PROBLEM DETAILS:
Return, exactly and in full, the lines of the records below starting at the one with "Definition arrive (w" and ending at the one with "rewrite (rep_text_bytes _ _ R), <- (rep_accepted", and no other lines.

THE DATA:
Start of Block

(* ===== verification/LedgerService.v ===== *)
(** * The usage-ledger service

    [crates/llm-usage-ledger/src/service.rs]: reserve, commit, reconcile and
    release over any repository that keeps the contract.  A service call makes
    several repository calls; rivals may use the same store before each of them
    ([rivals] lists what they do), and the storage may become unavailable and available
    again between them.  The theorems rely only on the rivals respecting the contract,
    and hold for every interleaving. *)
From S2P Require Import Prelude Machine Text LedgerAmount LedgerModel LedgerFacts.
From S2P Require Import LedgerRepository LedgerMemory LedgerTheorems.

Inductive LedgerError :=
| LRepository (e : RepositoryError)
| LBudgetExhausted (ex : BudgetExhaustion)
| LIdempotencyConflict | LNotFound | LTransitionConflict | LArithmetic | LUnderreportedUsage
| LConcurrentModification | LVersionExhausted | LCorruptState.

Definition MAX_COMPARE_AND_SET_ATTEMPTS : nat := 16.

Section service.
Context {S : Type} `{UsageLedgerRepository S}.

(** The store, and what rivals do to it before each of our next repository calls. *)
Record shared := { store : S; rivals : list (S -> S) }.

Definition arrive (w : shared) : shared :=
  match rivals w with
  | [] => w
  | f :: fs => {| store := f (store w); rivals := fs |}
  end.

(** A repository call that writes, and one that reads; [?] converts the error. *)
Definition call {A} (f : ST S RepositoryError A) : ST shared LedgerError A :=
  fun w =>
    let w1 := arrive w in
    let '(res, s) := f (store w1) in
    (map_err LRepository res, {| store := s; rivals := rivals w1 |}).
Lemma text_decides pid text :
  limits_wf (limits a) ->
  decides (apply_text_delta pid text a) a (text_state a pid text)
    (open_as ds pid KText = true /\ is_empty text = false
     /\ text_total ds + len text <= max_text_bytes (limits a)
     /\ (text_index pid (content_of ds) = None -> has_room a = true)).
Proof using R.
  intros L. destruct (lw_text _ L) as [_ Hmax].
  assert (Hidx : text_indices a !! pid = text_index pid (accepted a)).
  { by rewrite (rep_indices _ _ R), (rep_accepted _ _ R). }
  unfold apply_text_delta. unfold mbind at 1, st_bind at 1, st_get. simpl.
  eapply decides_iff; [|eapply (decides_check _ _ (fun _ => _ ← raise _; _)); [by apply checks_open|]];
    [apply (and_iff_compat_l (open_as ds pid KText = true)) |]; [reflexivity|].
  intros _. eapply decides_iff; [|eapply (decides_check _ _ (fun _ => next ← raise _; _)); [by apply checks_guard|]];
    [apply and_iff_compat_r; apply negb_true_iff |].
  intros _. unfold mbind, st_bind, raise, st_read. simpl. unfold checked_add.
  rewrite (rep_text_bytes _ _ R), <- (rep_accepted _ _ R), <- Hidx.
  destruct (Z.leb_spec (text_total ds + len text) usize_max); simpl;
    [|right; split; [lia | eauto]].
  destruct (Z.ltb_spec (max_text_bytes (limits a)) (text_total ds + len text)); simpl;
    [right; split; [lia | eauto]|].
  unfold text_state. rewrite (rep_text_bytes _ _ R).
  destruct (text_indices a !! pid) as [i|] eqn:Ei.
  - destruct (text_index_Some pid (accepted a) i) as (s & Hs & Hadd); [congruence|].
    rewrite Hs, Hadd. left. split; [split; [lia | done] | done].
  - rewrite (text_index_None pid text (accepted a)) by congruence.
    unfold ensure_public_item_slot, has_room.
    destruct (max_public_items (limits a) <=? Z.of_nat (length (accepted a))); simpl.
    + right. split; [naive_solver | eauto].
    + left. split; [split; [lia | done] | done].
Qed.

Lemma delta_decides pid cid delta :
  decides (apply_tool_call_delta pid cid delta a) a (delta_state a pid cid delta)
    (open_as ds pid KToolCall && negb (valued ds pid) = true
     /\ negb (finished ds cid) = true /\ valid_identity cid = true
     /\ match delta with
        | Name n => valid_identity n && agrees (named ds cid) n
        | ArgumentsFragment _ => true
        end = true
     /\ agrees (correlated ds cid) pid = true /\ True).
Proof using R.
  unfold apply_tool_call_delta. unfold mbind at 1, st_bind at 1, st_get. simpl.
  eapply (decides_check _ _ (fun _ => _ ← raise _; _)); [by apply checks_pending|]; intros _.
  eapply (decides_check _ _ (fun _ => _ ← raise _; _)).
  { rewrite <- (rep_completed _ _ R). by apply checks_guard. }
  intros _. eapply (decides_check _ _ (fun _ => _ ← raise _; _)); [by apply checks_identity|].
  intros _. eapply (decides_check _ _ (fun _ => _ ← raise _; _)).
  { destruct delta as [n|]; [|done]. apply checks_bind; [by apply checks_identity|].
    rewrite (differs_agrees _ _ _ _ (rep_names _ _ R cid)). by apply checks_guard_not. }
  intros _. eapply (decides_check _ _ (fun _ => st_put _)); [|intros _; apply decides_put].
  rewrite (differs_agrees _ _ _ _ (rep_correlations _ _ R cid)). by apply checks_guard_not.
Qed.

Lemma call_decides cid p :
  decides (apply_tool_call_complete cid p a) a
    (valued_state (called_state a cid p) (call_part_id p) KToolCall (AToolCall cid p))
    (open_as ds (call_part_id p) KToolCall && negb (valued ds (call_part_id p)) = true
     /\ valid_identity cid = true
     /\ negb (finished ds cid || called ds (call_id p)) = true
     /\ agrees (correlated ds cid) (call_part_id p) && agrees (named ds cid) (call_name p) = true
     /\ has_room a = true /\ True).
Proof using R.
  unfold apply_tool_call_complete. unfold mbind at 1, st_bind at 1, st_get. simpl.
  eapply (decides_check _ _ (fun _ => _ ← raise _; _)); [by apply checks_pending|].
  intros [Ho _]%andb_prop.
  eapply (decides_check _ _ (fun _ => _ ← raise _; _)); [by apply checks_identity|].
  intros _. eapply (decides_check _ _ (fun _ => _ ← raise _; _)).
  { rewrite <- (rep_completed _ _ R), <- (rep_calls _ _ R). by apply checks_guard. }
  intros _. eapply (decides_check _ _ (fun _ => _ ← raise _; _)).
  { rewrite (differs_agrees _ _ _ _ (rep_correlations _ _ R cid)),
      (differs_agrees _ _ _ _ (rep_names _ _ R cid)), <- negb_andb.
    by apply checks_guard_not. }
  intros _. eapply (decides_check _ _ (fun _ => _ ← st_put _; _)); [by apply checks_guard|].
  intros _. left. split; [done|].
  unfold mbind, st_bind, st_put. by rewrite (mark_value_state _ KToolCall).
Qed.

End of Block

RESPONSE TO THIS EXERCISE:
Definition arrive (w : shared) : shared :=
  match rivals w with
  | [] => w
  | f :: fs => {| store := f (store w); rivals := fs |}
  end.

(** A repository call that writes, and one that reads; [?] converts the error. *)
Definition call {A} (f : ST S RepositoryError A) : ST shared LedgerError A :=
  fun w =>
    let w1 := arrive w in
    let '(res, s) := f (store w1) in
    (map_err LRepository res, {| store := s; rivals := rivals w1 |}).
Lemma text_decides pid text :
  limits_wf (limits a) ->
  decides (apply_text_delta pid text a) a (text_state a pid text)
    (open_as ds pid KText = true /\ is_empty text = false
     /\ text_total ds + len text <= max_text_bytes (limits a)
     /\ (text_index pid (content_of ds) = None -> has_room a = true)).
Proof using R.
  intros L. destruct (lw_text _ L) as [_ Hmax].
  assert (Hidx : text_indices a !! pid = text_index pid (accepted a)).
  { by rewrite (rep_indices _ _ R), (rep_accepted _ _ R). }
  unfold apply_text_delta. unfold mbind at 1, st_bind at 1, st_get. simpl.
  eapply decides_iff; [|eapply (decides_check _ _ (fun _ => _ ← raise _; _)); [by apply checks_open|]];
    [apply (and_iff_compat_l (open_as ds pid KText = true)) |]; [reflexivity|].
  intros _. eapply decides_iff; [|eapply (decides_check _ _ (fun _ => next ← raise _; _)); [by apply checks_guard|]];
    [apply and_iff_compat_r; apply negb_true_iff |].
  intros _. unfold mbind, st_bind, raise, st_read. simpl. unfold checked_add.
  rewrite (rep_text_bytes _ _ R), <- (rep_accepted _ _ R), <- Hidx.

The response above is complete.